Безо всяких скидок Гринев признается, что «вел себя как мальчишка, вырвавшийся на волю», что «день … кончил так же беспутно, как и начал».

  И самое главное: в сознании Гринева  утверждены нравственные понятия. Поэтому он говорит : «Мне было стыдно». Поэтому в его лексиконе  есть слова «совесть» и «раскаяние». 

     Резонный вопрос: как воспитаны столь важные и непростые душевные свойства – стыдиться и раскаиваться? И вот тут тайна. Ничего сам герой не  говорит, кроме того, что «недорослем, гоняя голубей и играя в чехарду с дворовыми мальчишками». Неужели это плоды трудов мосье Бопре, которого «выписали из Москвы вместе с годовым запасом вина и прованского масла», которого характеризуют как доброго малого, но ветреного и беспутного до крайности, охотника до дворовых девок и любителя «русской настойки» („Мадам, же ву при, водкю“), которого Савельич честит собачьим сыном и басурманом ?

      Не  называет Гринев родительских действий  при воспитании его чувств и ума. Но о родителях  говорит просто и прочувствованно. Он указывает, что матушка знала наизусть все свычаи и обычаи своего супруга и старалась припрятывать злосчастный Придворный календарь , который имел «сильное на него влияние» и  чтение которого «производило в нем всегда удивительное волнение желчи». Об эмоциях пишет лишь: слезы, в слезах, дрожащая рука.

      О батюшке высказывается чуть пространнее: что  «не любил ни переменять свои намерения, ни откладывать их исполнение». И уже с юмором передает слова («тотчас потребовал каналью француза») и действия осерчавшего родителя, когда тот обнаружил спящего гувернера и  «разбудил его очень неосторожно».

     И вновь  отмечаю легкость и изящество речи Гринева. В его словах немало отсылок, например, к комедиям Фонвизина и иных литературных аллюзий, есть прямое цитирование (Савельич, к примеру, был и денег, и белья, и дел моих рачитель – это из Фонвизинского «Послания к слугам моим…»), книжные обороты, явно почерпнутые из литературных  произведений («спал сном невинности», «погрузился в задумчивость», «надежды рушились»). Но больше всего поражает в речи Гринева обилие русских фразеологизмов (свычаи и обычаи, взашей прогнать, хлебнуть лишнее, жить душа в душу, кинуться в ноги, мертво пьян, прогнать со двора, всплеснуть руками);употребление пословиц (Семь бед, один ответ)и насыщенность просторечиями (остолбенел, ахнул, хрыч,  врать) Национальный колорит  слышен в восклицании  «Свет ты мой!», в  повествовании о застолье с Зуриным -  «потчевал».  Совершенно замечательно сконтаминированы  Гриневым устойчивые обороты, из которых сложилось «за трезвое поведение пожалованному мне в дядьки» - сколько жизненной правды и сколько комического пафоса!
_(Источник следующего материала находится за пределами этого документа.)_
(** X8: when the origin is below the target, the target is at least one
    segment below 2^64 and no switch point of the history is above the
    target, the segment numbers read back from the rows of a call that
    returns are the consecutive numbers from the origin's segment
    [origin_lsn / seg] up to the segment of the byte before the target,
    [(target_lsn - 1) / seg], each once; the last row is on the target
    timeline. *)
Theorem rows_are_consecutive_segments seg fuel origin_tli origin_lsn
    target_tli target_lsn history_buf rows :
  0 < seg -> (seg | 2 ^ 32) ->
  0 <= origin_lsn < target_lsn -> 0 <= target_tli < 2 ^ 32 ->
  target_lsn + seg < 2 ^ 64 ->
  (forall entries, parseTimeLineHistory history_buf = inr entries ->
                   Forall (fun e => end_ e <= target_lsn) entries) ->
  run (build_wal_segment_list seg fuel origin_tli origin_lsn
         target_tli target_lsn history_buf) = (rows, Returned tt) ->
  map (name_segment seg) rows =
    map (fun i => origin_lsn / seg + Z.of_nat i) (seq 0 (List.length rows)) /\
  Z.of_nat (List.length rows) =
    (target_lsn - 1) / seg - origin_lsn / seg + 1 /\
  name_timeline (last rows EmptyString) = target_tli.
Proof.
  intros Hseg Hdiv Ho Htli Ht Hends H.
  assert (Hends' : forall entries,
             parseTimeLineHistory history_buf = inr entries ->
             Forall (fun e => end_ e + seg <= 2 ^ 64) entries).
  { intros entries P. eapply Forall_impl; [|exact (Hends entries P)].
    simpl. intros. lia. }
  destruct (build_closed _ _ _ _ _ _ _ _ Hseg Hdiv (proj1 Ho) Htli Ht Hends' H)
    as (entries & origin & ps & P & _ & -> & Hsnd & _ & Hall & Hrange & Hreach).
  specialize (Hends entries P).
  set (q0 := origin_lsn / seg) in *.
  set (n := List.length ps) in *.
  (* the last row names the segment that follows those of the loop *)
  assert (Hlow : seg * (q0 + Z.of_nat n) <= target_lsn - 1).
  { destruct (Nat.eq_dec n 0) as [Hn | Hn].
    - rewrite Hn. pose proof (Z.div_mod origin_lsn seg ltac:(lia)).
      pose proof (Z.mod_pos_bound origin_lsn seg Hseg).
      fold q0 in H0. lia.
    - assert (Hidx : (n - 1 < n)%nat) by lia.
      pose proof (f_equal (fun l => nth (n - 1) l 0) Hsnd) as Hlast.
      cbv beta in Hlast.
      rewrite (nth_indep (map snd ps) 0 (snd (0, 0))) in Hlast
        by (rewrite List.length_map; exact Hidx).
      rewrite map_nth in Hlast.
      rewrite (nth_indep _ 0 (q0 + Z.of_nat 0)) in Hlast
        by (rewrite List.length_map, length_seq; exact Hidx).
      rewrite (map_nth (fun i => q0 + Z.of_nat i)) in Hlast.
      rewrite seq_nth in Hlast by exact Hidx.
      rewrite Forall_forall in Hall.
      destruct (Hall (nth (n - 1) ps (0, 0)) (nth_In _ _ Hidx))
        as (h & Hin & _ & Hcov).
      rewrite Hlast in Hcov.
      unfold covers in Hcov. apply andb_prop in Hcov as [_ Hcov].
      apply Z.ltb_lt in Hcov.
      assert (end_ h <= target_lsn).
      { apply in_app_or in Hin as [Hin | [<- | []]]; [|simpl; lia].
        rewrite Forall_forall in Hends. now apply Hends. }
      assert (Z.of_nat (0 + (n - 1)) = Z.of_nat n - 1) by lia.
      nia. }
  assert (Hquot : (target_lsn - 1) / seg = q0 + Z.of_nat n).
  { symmetry.
    apply (Z.div_unique _ _ _ (target_lsn - 1 - seg * (q0 + Z.of_nat n)));
      lia. }
  assert (Hfinal : XLByteToPrevSeg seg target_lsn = q0 + Z.of_nat n).
  { unfold XLByteToPrevSeg, wrap64. now rewrite Z.mod_small by lia. }
  assert (Hback : forall l,
             Forall (fun p => 0 <= fst p < 2 ^ 32 /\
                              0 <= snd p < 2 ^ 64 / seg) l ->
             map (name_segment seg) (map (name_of seg) l) = map snd l).
  { intros l Hl. rewrite map_map. induction Hl as [|p l [Hp1 Hp2] _ IH];
      simpl; trivial.
    unfold name_of at 1.
    destruct (name_reads_back seg (fst p) (snd p)) as [_ ->]; trivial.
    now rewrite IH. }
  rewrite List.length_map, List.length_app. fold n. simpl.
  replace (n + 1)%nat with (S n) by lia.
  split; [|split].
  - rewrite Hback by exact Hrange.
    rewrite map_app, Hsnd, seq_S, map_app. simpl. now rewrite Hfinal.
  - rewrite Hquot. lia.
  - rewrite map_app. simpl. rewrite last_last. unfold name_of. simpl.
    apply Forall_app in Hrange as [_ Hrange].
    apply Forall_inv in Hrange as [Hf Hs]. simpl in Hf, Hs.
    now destruct (name_reads_back seg target_tli
                    (XLByteToPrevSeg seg target_lsn)) as [-> _].
Qed.

Lemma rows_are_consecutive_segments_witness :
  map (name_segment MB16) rows_1_to_2 =
    map (fun i => 0 / MB16 + Z.of_nat i) (seq 0 (List.length rows_1_to_2)) /\
  Z.of_nat (List.length rows_1_to_2) = (83886080 - 1) / MB16 - 0 / MB16 + 1 /\
  name_timeline (last rows_1_to_2 EmptyString) = 2.
Proof.
  apply (rows_are_consecutive_segments MB16 3 1 0 2 83886080 history_of_2);
    try reflexivity; try (unfold MB16; lia).
  - exists 256. reflexivity.
  - intros entries [= <-].
    constructor; [vm_compute; discriminate | constructor].
Defined.

(** ** When the call returns *)

(** After the checks the call is the loop followed by the last row. *)
Lemma build_after_checks seg fuel origin_tli origin_lsn target_tli target_lsn
    history_buf entries :
  parseTimeLineHistory history_buf = inr entries ->
  valid_call origin_tli origin_lsn target_tli target_lsn entries ->
  exists origin,
    find (is_origin origin_tli origin_lsn) entries = Some origin /\
    run (build_wal_segment_list seg fuel origin_tli origin_lsn
           target_tli target_lsn history_buf) =
    bind (walk_entries seg fuel
            (entries ++ [target_entry target_tli target_lsn origin])
            (next_segment_start seg origin_lsn))
         (fun _ => tuplestore_putvalues
                     (XLogFileName seg target_tli
                        (XLByteToPrevSeg seg target_lsn))) [].
Proof.
  intros P (H1 & H2 & last & origin & L & H3 & H4 & F).
  exists origin. split; trivial.
  unfold run, build_wal_segment_list, bind, check, lift, llast, find_origin.
  apply Z.ltb_ge in H1, H2, H4. apply Z.leb_gt in H3.
  rewrite H1, H2, P. simpl.
  destruct (rev entries) as [|last' tl]; [discriminate|].
  injection L as ->. simpl. rewrite H3, H4, F. reflexivity.
Qed.

Lemma build_returned_valid seg fuel origin_tli origin_lsn target_tli
    target_lsn history_buf rows :
  run (build_wal_segment_list seg fuel origin_tli origin_lsn
         target_tli target_lsn history_buf) = (rows, Returned tt) ->
  exists entries,
    parseTimeLineHistory history_buf = inr entries /\
    valid_call origin_tli origin_lsn target_tli target_lsn entries.
Proof.
  intros H. apply build_returned in H
    as (entries & last & origin & loop_rows & lsn & H1 & H2 & P & L & H3 &
        H4 & F & _).
  exists entries. split; trivial.
  repeat split; trivial. now exists last, origin.
Qed.

Section Termination.

Variable seg : Z.
Hypothesis seg_pos : 0 < seg.

(** The loop of one entry returns when the fuel covers the distance to
    the end of the entry. *)
Lemma emit_segments_returns h : forall n fuel lsn rows,
  (n < fuel)%nat ->
  end_ h + seg <= 2 ^ 64 -> lsn mod seg = 0 -> 0 < lsn ->
  end_ h - lsn <= Z.of_nat n * seg ->
  exists rows' lsn', emit_segments seg fuel h lsn rows = (rows', Returned lsn').
Proof.
  induction n as [|n IH]; intros fuel lsn rows Hf He Ha H0 Hd;
    (destruct fuel as [|fuel]; [lia|]); simpl;
    destruct (covers lsn h) eqn:C;
    try (now eexists; eexists).
  - unfold covers in C. apply andb_prop in C as [_ C].
    apply Z.ltb_lt in C. lia.
  - unfold covers in C. apply andb_prop in C as [_ C].
    apply Z.ltb_lt in C.
    unfold bind, tuplestore_putvalues.
    rewrite next_segment_start_step by (trivial; lia).
    destruct (aligned_step seg seg_pos lsn Ha) as [Ha' _].
    apply IH; trivial; lia.
Qed.

Lemma walk_entries_returns fuel entries : forall prev lsn rows,
  Forall (fun h => end_ h + seg <= 2 ^ 64 /\
                   end_ h <= Z.of_nat fuel * seg) entries ->
  (0 < fuel)%nat ->
  increasing_from prev (map tli entries) ->
  lsn mod seg = 0 -> 0 < lsn ->
  exists rows' lsn',
    walk_entries seg fuel entries lsn rows = (rows', Returned lsn').
Proof.
  induction entries as [|h rest IH]; simpl;
    intros prev lsn rows He Hf Hinc Ha H0.
  - now eexists; eexists.
  - apply Forall_cons_iff in He as [[Heh Hfh] He]. destruct Hinc as [_ Hinc].
    destruct (aligned_steps seg seg_pos lsn 0 Ha) as (_ & _ & Hlsn).
    assert (1 <= lsn / seg) by nia.
    destruct (emit_segments_returns h (fuel - 1) fuel lsn rows)
      as (rows1 & lsn1 & E); trivial; try lia.
    { replace (Z.of_nat (fuel - 1)) with (Z.of_nat fuel - 1) by lia. nia. }
    unfold bind. rewrite E.
    apply emit_segments_closed in E as (k & -> & _); trivial.
    destruct (aligned_steps seg seg_pos lsn (Z.of_nat k) Ha) as (Ha1 & _ & _).
    apply (IH (tli h)); trivial. lia.
Qed.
    Копни, так и еще что обнаружится, зацепит, разрушит привычные представления. Обрадует, удивит. - и воскликнешь: « Как я раньше не замечала! И ничего не понимала у Пушкина!»

      Сейчас важнейший вывод:  рассказчик Гринев – не маска прозаика Пушкина. У него свой склад ума, и по-своему он выражается в слове. Внимательно вслушавшись, вглядевшись в текст, проникаешься  интересом к личности. Так помилуйте, ну  разве  может быть  скучен  герой с такой прекрасной русской речью! Источник ее - непростая жизнь. О ней – дальнейшие уроки по «Капитанской дочке».